Semantic segmentation of the ventricles in 3D echocardiographic images

Abstract: Many cardiac pathologies involve changes in the ventricular shape and size. In current clinical practice, echocardiography remains the workhorse for examination of the heart. Echocardiography has many advantages: it has a low echonomical cost, can be operated at bedside and produces real-time imaging. While classically most of images are 2D, recent advances allow the acquisition of 3D volumes. 3D has the potential to provide a more accurate assessment than 2D, since the whole heart can be analysed instead of just slices, but its automatic processing remains challenging due to the low quality of the images, in terms of both resolution and noise levels.

The first step for many is semantical segmentation: identifying which voxels of the image correspond to the ventricle. Deep learning has the potential to overcome the previously stated limitations, as convolutional neural networks (NN) have shown a great success in segmentation tasks.
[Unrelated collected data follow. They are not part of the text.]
(* ===== verification/TokenizerSmall.v ===== *)
(** * The tokenizer with a small ICU

    A decoder for UTF-8, breaks after every character, and case folding for ASCII; its laws, and
    the theorems of the tokenizer there. *)

From S2P Require Import Prelude CLib Tokenizer TokenizerFacts TokenizerProps.

Module TokToy.

(** ** Decoding by trial *)

#[export] Instance starts_dec s i n c : Decision (starts s i n c).
Proof. unfold starts, scalar. apply _. Defined.

Definition at_ (s : list Z) (i : Z) : Z := nth (Z.to_nat i) s 0.

Definition candidates (s : list Z) (i : Z) : list Z :=
  [at_ s i;
   (at_ s i - 192) * 64 + (at_ s (i + 1) - 128);
   (at_ s i - 224) * 4096 + (at_ s (i + 1) - 128) * 64 + (at_ s (i + 2) - 128);
   (at_ s i - 240) * 262144 + (at_ s (i + 1) - 128) * 4096 + (at_ s (i + 2) - 128) * 64 + (at_ s (i + 3) - 128)].

Definition body (s : list Z) (i n c : Z) : Z * Z :=
  match filter (starts s (i - 1) n) (candidates s (i - 1)) with
  | d :: _ => (d, i - 1 + zlen (utf8 d))
  | [] => (-1, i)
  end.

Lemma at_utf8 s i k x : 0 <= i -> 0 <= k -> slice i (zlen x) s = x -> (Z.to_nat k < length x)%nat ->
  at_ s (i + k) = nth (Z.to_nat k) x 0.
Proof.
  intros Hi Hk Hs Hx. unfold at_. destruct (lookup_lt_is_Some_2 x _ Hx) as [v Hv].
  rewrite (nth_lookup_Some _ _ _ _ Hv). apply nth_lookup_Some.
  rewrite <- Hs in Hv. unfold slice in Hv. apply lookup_take_Some in Hv as [Hv _]. rewrite lookup_drop in Hv.
  rewrite <- Hv. f_equal. lia.
Qed.

Lemma candidates_complete s i n c : 0 <= i -> starts s i n c -> c ∈ candidates s i.
Proof.
  intros Hi ([Hc _] & _ & Hs). unfold candidates.
  pose proof (fun k => at_utf8 s i k (utf8 c) Hi) as Hat.
  pose proof (Hat 0 ltac:(lia) Hs) as H0. pose proof (Hat 1 ltac:(lia) Hs) as H1.
  pose proof (Hat 2 ltac:(lia) Hs) as H2. pose proof (Hat 3 ltac:(lia) Hs) as H3.
  rewrite Z.add_0_r in H0. clear Hat Hs.
  change (Z.to_nat 0) with 0%nat in H0. change (Z.to_nat 1) with 1%nat in H1. change (Z.to_nat 2) with 2%nat in H2.
  change (Z.to_nat 3) with 3%nat in H3. rewrite !elem_of_cons. unfold utf8 in *.
  pose proof (Z.div_mod c 64). pose proof (Z.div_mod (c / 64) 64). pose proof (Z.div_mod (c / 4096) 64).
  rewrite !Z.div_div in * by lia. change (64 * 64) with 4096 in *. change (4096 * 64) with 262144 in *.
  repeat case_match; cbn [length nth] in *.
  - left. rewrite H0 by lia. done.
  - right. left. rewrite H0, H1 by lia. lia.
  - right. right. left. rewrite H0, H1, H2 by lia. lia.
  - right. right. right. left. rewrite H0, H1, H2, H3 by lia. lia.
Qed.

Lemma body_starts s i n c d i' : body s i n c = (d, i') -> 0 <= d -> starts s (i - 1) n d /\ i' = i - 1 + zlen (utf8 d).
Proof.
  unfold body. destruct (filter _ _) as [|e l] eqn:E; intros [= <- <-] Hd; [lia|].
  assert (He : e ∈ filter (starts s (i - 1) n) (candidates s (i - 1))) by (rewrite E; apply elem_of_cons; by left).
  by apply list_elem_of_filter in He as [He _].
Qed.

Lemma body_finds s i n c d : 0 < i -> starts s (i - 1) n d -> fst (body s i n c) = d.
Proof.
  intros Hi Hd. unfold body. destruct (filter _ _) as [|e l] eqn:E.
  - assert (Hin : d ∈ filter (starts s (i - 1) n) (candidates s (i - 1)))
      by (apply list_elem_of_filter; split; [done|by apply candidates_complete with n; [lia|]]).
    rewrite E in Hin. by apply elem_of_nil in Hin.
  - assert (He : e ∈ filter (starts s (i - 1) n) (candidates s (i - 1))) by (rewrite E; apply elem_of_cons; by left).
    apply list_elem_of_filter in He as [He _]. simpl. by eapply starts_unique.
Qed.

(** ** Breaks *)

Definition is_trail (x : Z) : bool := (56320 <=? x) && (x <=? 57343).
Definition is_lead (x : Z) : bool := (55296 <=? x) && (x <=? 56319).
Definition kind (x : Z) : Z := if x =? 32 then 0 else if 19968 <=? x then 400 else 200.

Fixpoint breaks_from (pos : Z) (u : list Z) : list (Z * Z) :=
  match u with
  | [] => []
  | x :: r =>
    match r with
    | y :: _ => if is_lead x && is_trail y then breaks_from (pos + 1) r else (pos + 1, kind x) :: breaks_from (pos + 1) r
    | [] => [(pos + 1, kind x)]
    end
  end.

Lemma breaks_from_cons pos x y u : breaks_from pos (x :: y :: u) =
  if is_lead x && is_trail y then breaks_from (pos + 1) (y :: u) else (pos + 1, kind x) :: breaks_from (pos + 1) (y :: u).
Proof. done. Qed.

Definition breaks (u : list Z) : list (Z * Z) := (0, 0) :: breaks_from 0 u.

Lemma breaks_from_gt pos u k b st : breaks_from pos u !! k = Some (b, st) -> pos < b.
Proof.
  revert pos k. induction u as [|x [|y u] IH]; intros pos k H; [done| |].
  - destruct k; simpl in H; [injection H as <- _; lia|done].
  - rewrite breaks_from_cons in H.
    destruct (is_lead x && is_trail y); [apply IH in H; lia|].
    destruct k; simpl in H; [injection H as <- _; lia|]. apply IH in H. lia.
Qed.

Lemma breaks_from_up pos u k b b' st st' : breaks_from pos u !! k = Some (b, st) -> breaks_from pos u !! S k = Some (b', st') -> b < b'.
Proof.
  revert pos k. induction u as [|x [|y u] IH]; intros pos k H H'; [done|done|].
  rewrite breaks_from_cons in H, H'.
  destruct (is_lead x && is_trail y); [by eapply IH|].
  destruct k as [|k]; [|by eapply IH]. injection H as <- _.
  change (breaks_from (pos + 1) (y :: u) !! 0%nat = Some (b', st')) in H'. by eapply breaks_from_gt.
Qed.

Lemma breaks_from_last pos u : u <> [] -> exists st, last (breaks_from pos u) = Some (pos + zlen u, st).
Proof.
  revert pos. induction u as [|x [|y u] IH]; intros pos Hu; [done|by exists (kind x)|].
  destruct (IH (pos + 1)) as [st Hst]; [done|]. exists st. rewrite breaks_from_cons.
  replace (pos + zlen (x :: y :: u)) with (pos + 1 + zlen (y :: u)) by zl.
  destruct (is_lead x && is_trail y); [done|]. rewrite last_cons, Hst. done.
Qed.

Lemma breaks_from_outside pos pre u b st : pos = zlen pre -> (b, st) ∈ breaks_from pos u -> ~ inside_pair (pre ++ u) b.
Proof.
  revert pos pre. induction u as [|x [|y u] IH]; intros pos pre Hp Hin (v & w & H1 & H2 & Hv & Hw); [by apply elem_of_nil in Hin| |].
  - apply list_elem_of_singleton in Hin as [= -> ->]. apply zread_lookup in H2 as [Hr _]. zl.
  - rewrite breaks_from_cons in Hin.
    assert (Hrec : (b, st) ∈ breaks_from (pos + 1) (y :: u) -> False).
    { intros Hb. apply (IH (pos + 1) (pre ++ [x])) in Hb; [|zl]. apply Hb. rewrite <- app_assoc. by exists v, w. }
    destruct (is_lead x && is_trail y) eqn:E; [done|]. apply elem_of_cons in Hin as [[= -> ->]|Hin]; [|done].
    rewrite zread_app in H1 by lia. injection H1 as <-.
    change (pre ++ x :: y :: u) with (pre ++ [x] ++ y :: u) in H2. rewrite app_assoc, zread_app in H2 by zl. injection H2 as <-.
    unfold is_lead, is_trail in E. lia.
Qed.

Lemma breaks_fine u : breaks_ok u (breaks u).
Proof.
  unfold breaks. split_and!.
  - by eexists _, _.
  - destruct u as [|x u]; [by eexists|]. destruct (breaks_from_last 0 (x :: u)) as [st Hst]; [done|].
    exists st. rewrite last_cons, Hst. by rewrite Z.add_0_l.
  - intros [|k] b b' st st' H H'; simpl in H, H'; [injection H as <- _; by eapply breaks_from_gt|by eapply breaks_from_up].
  - intros b st [[= -> ->]|Hin]%elem_of_cons.
    + intros (v & w & H1 & _). apply zread_lookup in H1. lia.
    + by eapply (breaks_from_outside 0 []).
Qed.

Lemma breaks_from_nodup pos u : NoDup (fst <$> breaks_from pos u).
Proof.
  revert pos. induction u as [|x [|y u] IH]; intros pos; [constructor|apply NoDup_singleton|].
  rewrite breaks_from_cons. destruct (is_lead x && is_trail y); [apply IH|]. rewrite fmap_cons. apply NoDup_cons. split; [|apply IH].
  intros ([b st] & Hb & (k & Hk)%list_elem_of_lookup)%list_elem_of_fmap. apply breaks_from_gt in Hk. simpl in Hb. lia.
Qed.

Lemma breaks_nodup u : NoDup (fst <$> breaks u).
Proof.
  unfold breaks. rewrite fmap_cons. apply NoDup_cons. split; [|apply breaks_from_nodup].
  intros ([b st] & Hb & (k & Hk)%list_elem_of_lookup)%list_elem_of_fmap. apply breaks_from_gt in Hk. simpl in Hb. lia.
Qed.

Definition find_break (bs : list (Z * Z)) (b : Z) : nat :=
  match list_find (fun p => fst p = b) bs with Some (k, _) => k | None => 0%nat end.

Lemma find_break_spec bs k b st : NoDup (fst <$> bs) -> bs !! k = Some (b, st) -> find_break bs b = k.
Proof.
  intros Hnd Hk. unfold find_break. destruct (list_find (fun p => fst p = b) bs) as [[j p]|] eqn:E.
  - apply list_find_Some in E as (Hj & Hp & _). apply (NoDup_lookup (fst <$> bs) j k b Hnd).
    + by rewrite list_lookup_fmap, Hj, <- Hp.
    + by rewrite list_lookup_fmap, Hk.
  - apply list_find_None in E. rewrite Forall_lookup in E. by destruct (E k _ Hk).
Qed.

(** ** Conversions *)

Definition conv (f : list Z -> option (list Z)) (src : list Z) (cap status : Z) : list Z * Z * Z :=
  match f src with
  | Some r => (take (Z.to_nat cap) r, zlen r, if cap <? zlen r then 15 else 0)
  | None => ([], 0, 1)
  end.

Definition short (f : list Z -> list Z) (src : list Z) : option (list Z) :=
  if zlen src <? 2 ^ 28 then Some (f src) else None.
Definition lower (x : Z) : Z := if (65 <=? x) && (x <=? 90) then x + 32 else x.
Definition unit_bytes (x : Z) : list Z := if x <? 128 then [x] else [224 + x / 4096; 128 + x / 64 mod 64; 128 + x mod 64].

Lemma conv_converts f : (forall s r, f s = Some r -> zlen r < 2 ^ 31) -> converts (conv f) f.
Proof.
  intros Hf src cap status _ Hcap. unfold conv. destruct (f src) as [r|] eqn:E; [|split_and!; try done; simpl; lia].
  split; [by eapply Hf|]. split; [done|]. split; [done|]. by case_match.
Qed.

Lemma zlen_unit_bytes l : zlen (l ≫= unit_bytes) <= 3 * zlen l.
Proof.
  induction l as [|x l IH]; [done|]. cbn [mbind list_bind]. rewrite zlen_app, zlen_cons.
  enough (zlen (unit_bytes x) <= 3) by lia. unfold unit_bytes. by case_match.
Qed.

Lemma short_Some f s r : short f s = Some r -> r = f s /\ zlen s < 2 ^ 28.
Proof. unfold short. case_match; intros [= <-]. split; [done|lia]. Qed.

#[export] Instance icu : Icu := {|
  utf8_nextCharSafeBody := body;
  ubrk := list (Z * Z) * nat;
  ubrk_open := fun _ text => ((breaks text, 0%nat), 0);
  ubrk_first := fun it => (fst it, 0%nat);
  ubrk_current := fun it => match fst it !! snd it with Some (b, _) => b | None => 0 end;
  ubrk_next := fun it => match fst it !! S (snd it) with
                         | Some (b, _) => (b, (fst it, S (snd it)))
                         | None => (UBRK_DONE, it)
                         end;
  ubrk_getRuleStatus := fun it => match fst it !! snd it with Some (_, st) => st | None => 0 end;
  ubrk_isBoundary := fun it b => (fst it, find_break (fst it) b);
  unorm_normalize := conv (short (fun s => s));
  u_strFoldCase := conv (short (map lower));
  u_strToUTF8 := conv (short (fun s => s ≫= unit_bytes));
  u_isspace := fun c => c =? 32;
  tok_malloc_ok := fun _ => true
|}.

#[export] Instance laws : IcuLaws.
Proof.
  refine {| nfkd := short (fun s => s); fold_case := short (map lower); to_bytes := short (fun s => s ≫= unit_bytes);
            ubrk_at := fun it bs k => it = (bs, k) /\ NoDup (fst <$> bs); word_breaks := fun _ text => breaks text |}.
  - intros s i n c c' i' Hi Hn Hc Hl H. destruct (Z_lt_dec c' 0).
    + simpl in H. unfold body in H. destruct (filter _ _) as [|e l'] eqn:E; injection H as <- <-; [lia|].
      assert (He : e ∈ filter (starts s (i - 1) n) (candidates s (i - 1))) by (rewrite E; apply elem_of_cons; by left).
      apply list_elem_of_filter in He as [((? & _) & _) _]. lia.
    + destruct (body_starts s i n c c' i' H ltac:(lia)) as [(_ & Hle & _) ->]. pose proof (zlen_utf8 c'). lia.
  - intros s i n c c' i' _ _ _ _ H. exact (body_starts s i n c c' i' H).
  - intros s i n c d [Hi _] _ _ _ Hd. by apply body_finds.
  - intros locale text _. split; [apply breaks_fine|]. split; [done|apply breaks_nodup].
  - intros it bs k b st [-> _] H. simpl. by rewrite H.
  - intros it bs k b st [-> _] H. simpl. by rewrite H.
  - intros it bs k [-> Hnd]. simpl. destruct (bs !! S k) as [[b st]|]; done.
  - intros it bs k j b st [-> Hnd] H. simpl. split; [|done]. f_equal. by eapply find_break_spec.
  - apply conv_converts. intros s r [-> H]%short_Some. lia.
  - apply conv_converts. intros s r [-> H]%short_Some. unfold zlen in *. rewrite length_map. lia.
  - apply conv_converts. intros s r [-> H]%short_Some. pose proof (zlen_unit_bytes s). lia.
  - intros s r Hs [-> _]%short_Some. done.
  - intros s r Hs [-> _]%short_Some. by destruct s.
  - intros s r [-> _]%short_Some. apply zlen_unit_bytes.
Defined.

Lemma memory : memory_ok.
Proof. done. Qed.

(** ** A text: two words, two ideographs and a character outside the basic plane *)

Definition hello : list Z := [72; 105; 32; 66; 32; 20013; 25991; 32; 128512].
Definition hello_bytes : list Z := hello ≫= utf8.

Lemma hello_scalar : Forall scalar hello.
Proof. repeat constructor; unfold scalar; lia. Qed.

Lemma hello_is_byte : Forall is_byte (hello_bytes ++ [0]).
Proof. vm_compute. repeat constructor; discriminate. Qed.

Lemma mmtok_open_text_witness :
  match mmtok_open [] (hello_bytes ++ [0]) (-1) [] with
  | Done ((rc, Some c), err') =>
    rc = SQLITE_OK /\ err' = [] /\ in_length c = 10 /\
    read_one (in_offset c) (zlen (take 8 hello ≫= utf16)) = Done 12
  | _ => False
  end.
Proof.
  pose proof (mmtok_open_text [] hello [0] (-1) [] hello_scalar) as H. cbv zeta in H.
  specialize (H (bool_decide_unpack (0 ∉ hello) I) hello_is_byte).
  specialize (H ltac:(right; split; [lia|vm_compute; reflexivity]) ltac:(vm_compute; reflexivity) memory ltac:(reflexivity)).
  change (hello ≫= utf8) with hello_bytes in H. destruct (mmtok_open [] (hello_bytes ++ [0]) (-1) []) as [[[rc [c|]] err']|]; [|exact H|exact H].
  destruct H as (H1 & H2 & H3 & _ & H4). split; [exact H1|]. split; [exact H2|]. split; [exact H3|].
  exact (H4 8%nat ltac:(vm_compute; lia)).
Defined.

Lemma mmtok_tokens_witness :
  exists ps, pieces hello_bytes 16 0 ps /\
  match mmtok_open [] hello_bytes 16 [] with
  | Done ((rc, Some c), err') =>
    rc = SQLITE_OK /\
    match drain 17 (MM c err') with
    | Done (r, _) => r = expected ps (all_tokens (units ps) (word_breaks [] (units ps))) 0
    | Stuck _ => False
    end
  | _ => False
  end.
Proof.
  destruct (mmtok_tokens [] hello_bytes 16 16 [] 17) as (ps & Hp & H).
  - vm_compute. repeat constructor; discriminate.
  - by left.
  - vm_compute. split; discriminate.
  - reflexivity.
  - exact memory.
  - reflexivity.
  - vm_compute. lia.
  - exists ps. split; [exact Hp|]. pose proof (short_text_tokens [] hello_bytes 16 ps Hp ltac:(lia) eq_refl) as Hs.
    destruct (mmtok_open [] hello_bytes 16 []) as [[[rc [c|]] err']|]; [|exact H|exact H]. destruct H as [H1 H2]. split; [exact H1|].
    destruct (drain 17 (MM c err')) as [[r ?]|]; [exact (H2 Hs)|exact H2].
Defined.

(** What these tokens are. *)
Example hello_tokens :
  match mmtok_open [] hello_bytes 16 [] with
  | Done ((_, Some c), err) =>
    match drain 17 (MM c err) with
    | Done ((ts, rc), _) => map (fun t => (tk_start t, tk_end t, tk_pos t)) ts =
        [(0, 1, 0); (1, 2, 1); (3, 4, 2); (5, 8, 3); (8, 11, 4); (12, 16, 5)] /\ rc = SQLITE_DONE /\
        map tk_text ts !! 2%nat = Some [98]
    | Stuck _ => False
    end
  | _ => False
  end.
Proof. vm_compute. done. Qed.

Lemma mmtok_open_size_wraps_witness : mmtok_open [] [] 800000000 [] = Stuck OutOfBounds.
Proof. apply mmtok_open_size_wraps; [lia|exact memory]. Defined.
End TokToy.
The main objective of this project is to train a novel deep learning (convolutional or graph NN) to automatically segment the ventricles, taking into account the
data limitations, in both quality and size, present in real clinical datasets. After this objective is achieved, further research directions are available: create personalized 3D models from the segmentations masks and perform statistical shape analysis to study regional geometry of the ventricles.
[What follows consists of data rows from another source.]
(** Less than a size announces, or no size. *)
Definition short (l : list Z) : Prop :=
  match dec_varint 8 l 0 0 with Some (v, k) => zlen l < k + v | None => True end.

(** [advanceSizedString] and [advanceSizedData]: [value] is what they give for the [b] behind [w]. *)
Lemma wp_advance_sized {A} (get : list Z -> Z -> res (Z * A)) (value : list Z -> list Z -> A) (none : A) :
  (forall w l, zlen (w ++ l) < 2 ^ 63 -> Forall is_byte l -> dec_varint 8 l 0 0 = None -> get (w ++ l) (zlen w) = Done (0, none)) ->
  (forall w h r v, zlen (w ++ h ++ r) < 2 ^ 63 -> Forall is_byte (h ++ r) -> dec_varint 8 (h ++ r) 0 0 = Some (v, zlen h) ->
    0 <= v < 2 ^ 62 -> h <> [] ->
    get (w ++ h ++ r) (zlen w) =
      Done (if v <=? zlen r then (zlen h + v, value (w ++ h) (take (Z.to_nat v) r)) else (0, none))) ->
  forall ver w l s Q, reads ver w l s -> Forall is_byte l ->
  (forall v k, dec_varint 8 l 0 0 = Some (v, k) -> v < 2 ^ 62) ->
  (short l -> Q (0, none) s) ->
  (forall h b r s', l = h ++ b ++ r -> dec_varint 8 l 0 0 = Some (zlen b, zlen h) -> h <> [] ->
    reads ver (w ++ h ++ b) r s' -> Q (zlen (h ++ b), value (w ++ h) b) s') -> wp (advance_sized get) Q s.
Proof.
  intros GN GS ver w l s Q R Hb Hsmall HN HQ. unfold advance_sized. straight. pose proof R as [-> Hl]. cbn [d_data d_cursor].
  unfold short in HN.
  destruct (dec_varint 8 l 0 0) as [[v len]|] eqn:E; [|eapply wp_bind_lift_res; [by apply GN|]; cbn [fst]; straight; by apply HN].
  pose proof (dec_varint_bounds _ _ _ _ _ _ Hb ltac:(done) E) as (H1 & H2 & H3). pose proof (Hsmall _ _ eq_refl) as Hv.
  set (h := take (Z.to_nat len) l) in *. set (r := drop (Z.to_nat len) l) in *.
  assert (Hl' : l = h ++ r) by (symmetry; apply take_drop).
  assert (Hz : zlen h = len) by (unfold h, zlen in *; rewrite length_take; lia).
  assert (Hh : h <> []) by (intros Hn; rewrite Hn, zlen_nil in Hz; lia).
  eapply wp_bind_lift_res.
  { rewrite Hl'. apply (GS w h r v); [by rewrite <- Hl'|by rewrite <- Hl'|by rewrite <- Hl', E, Hz|lia|done]. }
  destruct (v <=? zlen r) eqn:Ev; cbn [fst]; [|straight; apply HN; rewrite Hl', zlen_app; lia].
  set (b := take (Z.to_nat v) r). set (r' := drop (Z.to_nat v) r).
  assert (Hr : r = b ++ r') by (symmetry; apply take_drop).
  assert (Hbz : zlen b = v) by (unfold b, zlen in *; rewrite length_take; lia).
  assert (Hl2 : l = (h ++ b) ++ r') by (by rewrite <- app_assoc, <- Hr).
  rewrite <- Hbz, <- zlen_app. 
  assert (Hs : zlen (h ++ b) <= zlen l) by (rewrite Hl2, (zlen_app (h ++ b)); zlen_pos; lia).
  rewrite zlen_app in Hl. zlen_pos.
  destruct (0 <? zlen (h ++ b)) eqn:E0; [|rewrite zlen_app in *; lia].
  rewrite Hl2 in R. apply wp_bind. rewrite Hl2. eapply (wp_de_advance _ _ (h ++ b) r'); [exact R|apply wrap_s_small; change (2 ^ (64 - 1)) with (2 ^ 63); lia|].
  intros s' R'. straight. apply (HQ h b r'); [by rewrite <- app_assoc in Hl2|by rewrite Hbz, Hz|done..].
Qed.

Lemma getString_behind w h r v : 0 <= v <= zlen r -> getString (w ++ h ++ r) (zlen w + zlen h) v = Done (take (Z.to_nat v) r).
Proof.
  intros Hv. unfold getString. destruct (v =? 0) eqn:E0; [by replace v with 0 by lia|].
  rewrite <- (take_drop (Z.to_nat v) r) at 1. rewrite app_assoc. apply zread_n_app; [by rewrite zlen_app|].
  unfold zlen in *. rewrite length_take. lia.
Qed.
The project will work with already acquired data provided by different clinical colaborators and applications: including paediatrics congenital heart disease (Sickkids Hospital in Toronto), study of the effect of ingravity to the cardiac ventricles (CHU Caen) and fetal growth restriction (Hospital Casa de la Maternitat – Hospital Clinic).

Requisites:

  • Python programming
  • Image processing
  • Prior knowledge with tensorflow / keras or other Deep Learning libraries is a plus.
  • Previous knowledge in medical image analysis is not required.